Design: Cluster-randomized trial, with schools assigned randomly to the ÖPP or no intervention.
Setting: Forty municipal schools in 13 counties in Sweden.
Participants: A total of 1752 students in the 7th grade and 1314 parents were assessed at baseline. Students' follow-up rates in the 8th and 9th grades were 92.1% and 88.4%, respectively.
Measurements: Classroom questionnaires to students and postal questionnaires to parents were administered before randomization and 12 and 30 months post-baseline.

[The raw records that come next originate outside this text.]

(** [skipelem] removes at least one byte of the path.  The result is the inode
    and the last element copied to [name]. *)
Fixpoint namex_loop (fuel : nat) (ip : nat) (path : list Z) (nameiparent : bool) (name : list Z)
  : F (option nat * list Z) :=
  match fuel with
  | O => spin
  | S fuel =>
      match skipelem path name with
      | None =>
          if nameiparent then iput ip;; mret (None, name) else mret (Some ip, name)
      | Some (path, name) =>
          ilock ip;;
          x ← gets (fun s => geti s ip);
          if negb (ip_type x =? T_DIR) then iunlockput ip;; mret (None, name) else
          if nameiparent && bool_decide (path = []) then iunlock ip;; mret (Some ip, name) else
          r ← dirlookup ip name;
          match r with
          | None => iunlockput ip;; mret (None, name)
          | Some (next, _) => iunlockput ip;; namex_loop fuel next path nameiparent name
          end
      end
  end.
Definition namex (path : list Z) (nameiparent : bool) (name : list Z) : F (option nat * list Z) :=
  ip ← (if bool_decide (head path = Some slash) then iget ROOTDEV ROOTINO
        else (cwd ← gets fcwd; idup cwd));
  namex_loop (S (length path)) ip path nameiparent name.
(** [name] is a local array of [DIRSIZ] bytes, whatever it holds. *)
Definition namei (garbage path : list Z) : F (option nat) :=
  r ← namex path false garbage;
  mret (Datatypes.fst r).
Definition nameiparent (path name : list Z) : F (option nat * list Z) := namex path true name.

End fs.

Findings: Two-level logistic regression models, under four different methods of addressing the problem of loss to follow-up, revealed a statistically significant programme effect for only one of three drinking outcomes under one loss-to-follow-up method, and that effect was observed only at the 12-month follow-up.
Conclusions: The Örebro prevention programme as currently delivered in Sweden does not appear to reduce or delay youth drunkenness.
Trial registration: ClinicalTrials.gov NCT01213108.
© 2011 The Authors, Addiction © 2011 Society for the Study of Addiction.